Look through the material below. Return exactly the lines from the one with "(** What transaction" through the one with "From S2P Require", both included.

#### RECORD EXCERPTS ####

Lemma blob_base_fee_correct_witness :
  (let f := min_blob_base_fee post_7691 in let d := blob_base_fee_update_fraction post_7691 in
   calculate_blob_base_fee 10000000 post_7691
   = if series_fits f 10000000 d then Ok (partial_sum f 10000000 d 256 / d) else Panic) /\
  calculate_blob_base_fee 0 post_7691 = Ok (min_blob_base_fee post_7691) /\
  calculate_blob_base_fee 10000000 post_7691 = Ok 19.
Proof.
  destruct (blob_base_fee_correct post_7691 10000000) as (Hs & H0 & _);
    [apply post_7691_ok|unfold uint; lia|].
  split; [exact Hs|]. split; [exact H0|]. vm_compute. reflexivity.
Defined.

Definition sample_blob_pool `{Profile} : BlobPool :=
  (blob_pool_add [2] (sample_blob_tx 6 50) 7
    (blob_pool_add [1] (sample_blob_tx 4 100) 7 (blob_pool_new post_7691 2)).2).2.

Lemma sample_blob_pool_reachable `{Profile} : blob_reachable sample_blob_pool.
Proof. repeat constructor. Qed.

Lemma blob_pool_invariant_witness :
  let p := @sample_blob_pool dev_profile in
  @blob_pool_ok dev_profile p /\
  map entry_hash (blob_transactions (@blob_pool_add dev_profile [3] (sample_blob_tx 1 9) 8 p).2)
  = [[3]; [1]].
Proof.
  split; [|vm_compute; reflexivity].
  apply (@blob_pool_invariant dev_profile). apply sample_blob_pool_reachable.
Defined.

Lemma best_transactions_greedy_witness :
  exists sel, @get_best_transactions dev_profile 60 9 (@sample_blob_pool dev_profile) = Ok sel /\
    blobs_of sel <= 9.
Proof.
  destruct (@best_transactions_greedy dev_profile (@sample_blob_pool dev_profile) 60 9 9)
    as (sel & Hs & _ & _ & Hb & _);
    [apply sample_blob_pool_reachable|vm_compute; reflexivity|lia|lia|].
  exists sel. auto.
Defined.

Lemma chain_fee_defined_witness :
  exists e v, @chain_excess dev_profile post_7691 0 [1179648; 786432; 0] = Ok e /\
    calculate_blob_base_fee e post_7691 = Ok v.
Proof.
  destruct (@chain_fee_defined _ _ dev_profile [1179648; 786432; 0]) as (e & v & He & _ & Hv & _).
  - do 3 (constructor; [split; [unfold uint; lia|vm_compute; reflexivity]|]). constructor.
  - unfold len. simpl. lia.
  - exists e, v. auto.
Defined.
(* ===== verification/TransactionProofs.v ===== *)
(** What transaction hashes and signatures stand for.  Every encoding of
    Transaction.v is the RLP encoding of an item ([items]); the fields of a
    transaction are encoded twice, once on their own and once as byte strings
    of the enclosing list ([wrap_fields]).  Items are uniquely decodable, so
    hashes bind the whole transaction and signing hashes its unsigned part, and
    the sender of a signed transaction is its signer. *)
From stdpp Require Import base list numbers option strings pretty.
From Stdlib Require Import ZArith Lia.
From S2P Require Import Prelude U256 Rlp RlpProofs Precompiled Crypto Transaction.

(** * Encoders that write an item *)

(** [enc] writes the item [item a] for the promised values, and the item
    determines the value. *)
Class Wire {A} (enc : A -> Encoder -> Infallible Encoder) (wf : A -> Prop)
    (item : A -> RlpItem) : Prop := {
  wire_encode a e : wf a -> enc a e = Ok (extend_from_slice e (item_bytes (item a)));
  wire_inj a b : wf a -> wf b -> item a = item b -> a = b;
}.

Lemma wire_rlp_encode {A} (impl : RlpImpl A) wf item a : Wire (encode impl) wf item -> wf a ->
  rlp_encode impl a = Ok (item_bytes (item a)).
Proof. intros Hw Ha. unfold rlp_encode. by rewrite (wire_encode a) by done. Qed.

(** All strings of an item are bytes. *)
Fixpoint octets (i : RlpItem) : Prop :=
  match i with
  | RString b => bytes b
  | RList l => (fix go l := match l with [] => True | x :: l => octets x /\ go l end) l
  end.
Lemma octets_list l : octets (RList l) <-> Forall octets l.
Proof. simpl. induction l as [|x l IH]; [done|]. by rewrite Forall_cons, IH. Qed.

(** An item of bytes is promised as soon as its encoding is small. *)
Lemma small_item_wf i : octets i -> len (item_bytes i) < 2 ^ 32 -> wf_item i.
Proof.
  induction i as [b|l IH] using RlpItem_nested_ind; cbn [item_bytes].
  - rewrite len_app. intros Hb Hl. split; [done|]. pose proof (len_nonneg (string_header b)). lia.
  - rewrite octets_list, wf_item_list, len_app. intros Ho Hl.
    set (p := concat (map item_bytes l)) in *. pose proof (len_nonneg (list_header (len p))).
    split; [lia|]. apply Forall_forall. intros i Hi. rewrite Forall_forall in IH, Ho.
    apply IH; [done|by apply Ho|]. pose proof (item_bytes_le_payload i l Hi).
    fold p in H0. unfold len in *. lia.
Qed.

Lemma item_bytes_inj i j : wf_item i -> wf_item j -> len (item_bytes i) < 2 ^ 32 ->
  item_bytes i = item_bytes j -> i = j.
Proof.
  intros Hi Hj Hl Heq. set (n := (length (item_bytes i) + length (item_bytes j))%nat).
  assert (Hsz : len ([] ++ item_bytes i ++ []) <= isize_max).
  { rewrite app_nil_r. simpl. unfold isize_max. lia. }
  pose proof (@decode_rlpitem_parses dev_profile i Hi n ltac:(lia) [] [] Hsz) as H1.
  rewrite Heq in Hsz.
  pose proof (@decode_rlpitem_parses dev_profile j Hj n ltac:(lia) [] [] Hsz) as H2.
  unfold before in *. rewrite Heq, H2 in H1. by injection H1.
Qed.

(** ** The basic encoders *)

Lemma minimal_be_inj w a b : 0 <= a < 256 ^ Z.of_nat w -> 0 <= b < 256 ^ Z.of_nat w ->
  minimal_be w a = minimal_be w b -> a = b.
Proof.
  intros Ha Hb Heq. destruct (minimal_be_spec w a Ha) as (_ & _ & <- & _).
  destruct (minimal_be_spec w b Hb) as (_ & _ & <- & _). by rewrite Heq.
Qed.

####

YOUR RESPONSE »
(** What transaction hashes and signatures stand for.  Every encoding of
    Transaction.v is the RLP encoding of an item ([items]); the fields of a
    transaction are encoded twice, once on their own and once as byte strings
    of the enclosing list ([wrap_fields]).  Items are uniquely decodable, so
    hashes bind the whole transaction and signing hashes its unsigned part, and
    the sender of a signed transaction is its signer. *)
From stdpp Require Import base list numbers option strings pretty.
From Stdlib Require Import ZArith Lia.
From S2P Require Import Prelude U256 Rlp RlpProofs Precompiled Crypto Transaction.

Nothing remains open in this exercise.